This is bad because :
1) Large batches hold one victim cpu for a very long time.
2) Driver often hit their own TX ring limit (all slots are used).
3) We call dev_requeue_skb()
4) Requeues are using a FIFO (q->gso_skb), breaking qdisc ability to
implement FQ or priority scheduling.
5) dequeue_skb() gets packets from q->gso_skb one skb at a time
with no xmit_more support.
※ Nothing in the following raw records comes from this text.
(** What the template receives for [comment]. *)
Definition commentData : modelData :=
  {| Name := "Comment";
     Deps := [ModelsPath; ModelsPath];
     Fields :=
       [{| FName := "Author"; FType := "UserSet"; FTypeIsRS := true |};
        {| FName := "Thread"; FType := "CommentSet"; FTypeIsRS := false |}];
     Methods :=
       [{| MName := "ByName";
           MDoc := "// ByName returns the records of the given name";
           MParams := "name"; MParamsWithType := "name string";
           MReturns := "CommentSet"; MReturnsIsRS := true |}] |}.

End Examples.

(** * Properties *)

(** ** Strings *)

Module GoStringsFacts.
Import GoStrings.

Lemma append_cons (c : ascii) (s t : string) :
  String c s +:+ t = String c (s +:+ t).
Proof. reflexivity. Qed.

Lemma append_empty_l (s : string) : "" +:+ s = s.
Proof. reflexivity. Qed.

Lemma length_append (s t : string) :
  String.length (s +:+ t) = (String.length s + String.length t)%nat.
Proof. induction s as [|c s IH]; [done|]. rewrite append_cons. simpl. by rewrite IH. Qed.

Lemma substring_append (front suffix : string) :
  substring (String.length front) (String.length suffix) (front +:+ suffix) = suffix.
Proof.
  induction front as [|c front IH]; simpl.
  - rewrite append_empty_l. induction suffix as [|c s IH]; simpl; [done|].
    destruct s; simpl in *; by rewrite ?IH.
  - exact IH.
Qed.

(** A string that ends with [suffix] shows it at its end. *)
Lemma ends_with_substring (suffix s : string) :
  ends_with suffix s ->
  substring (String.length s - String.length suffix) (String.length suffix) s = suffix.
Proof.
  intros [front ->]. rewrite length_append.
  replace (String.length front + String.length suffix - String.length suffix)%nat
    with (String.length front) by lia.
  apply substring_append.
Qed.

Lemma ends_with_cons (suffix s : string) (c : ascii) :
  ends_with suffix s -> ends_with suffix (String c s).
Proof. intros [front ->]. by exists (String c front). Qed.

(** Where [pool.] starts a string that ends with [Set], what follows
    it still ends with [Set]: no character of [Set] is a dot. *)
Lemma drop_pool_ends_with_Set (n : string) :
  String.prefix "pool." (n +:+ "Set") = true ->
  ends_with "Set" (drop_string 5 (n +:+ "Set")).
Proof.
  intros Hp. apply prefix_correct in Hp.
  destruct n as [|c1 [|c2 [|c3 [|c4 [|c5 n]]]]]; simpl in Hp; try congruence.
  by exists n.
Qed.

(** Removing the first [pool.] from a name followed by [Set] leaves a
    string that ends with [Set]. *)
Lemma Replace1_pool_ends_with_Set (n : string) :
  ends_with "Set" (Replace1 (n +:+ "Set") "pool." "").
Proof.
  induction n as [|c n IH].
  - by exists "".
  - rewrite append_cons.
    change (Replace1 (String c (n +:+ "Set")) "pool." "")
      with (if String.prefix "pool." (String c (n +:+ "Set"))
            then "" +:+ drop_string 5 (String c (n +:+ "Set"))
            else String c (Replace1 (n +:+ "Set") "pool." "")).
    destruct (String.prefix "pool." (String c (n +:+ "Set"))) eqn:Hp.
    + rewrite append_empty_l. rewrite <- append_cons in *.
      by apply drop_pool_ends_with_Set.
    + by apply ends_with_cons.
Qed.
This is causing many spinlock games
between the qdisc and the device driver.
Requeues were supposed to be very rare, lets keep them this way.
Limit batch sizes to /proc/sys/net/core/dev_weight (default 64) as
__qdisc_run() was designed to use.
Fixes: 5772e9a3463b ("qdisc: bulk dequeue support for qdiscs with TCQ_F_ONETXQUEUE")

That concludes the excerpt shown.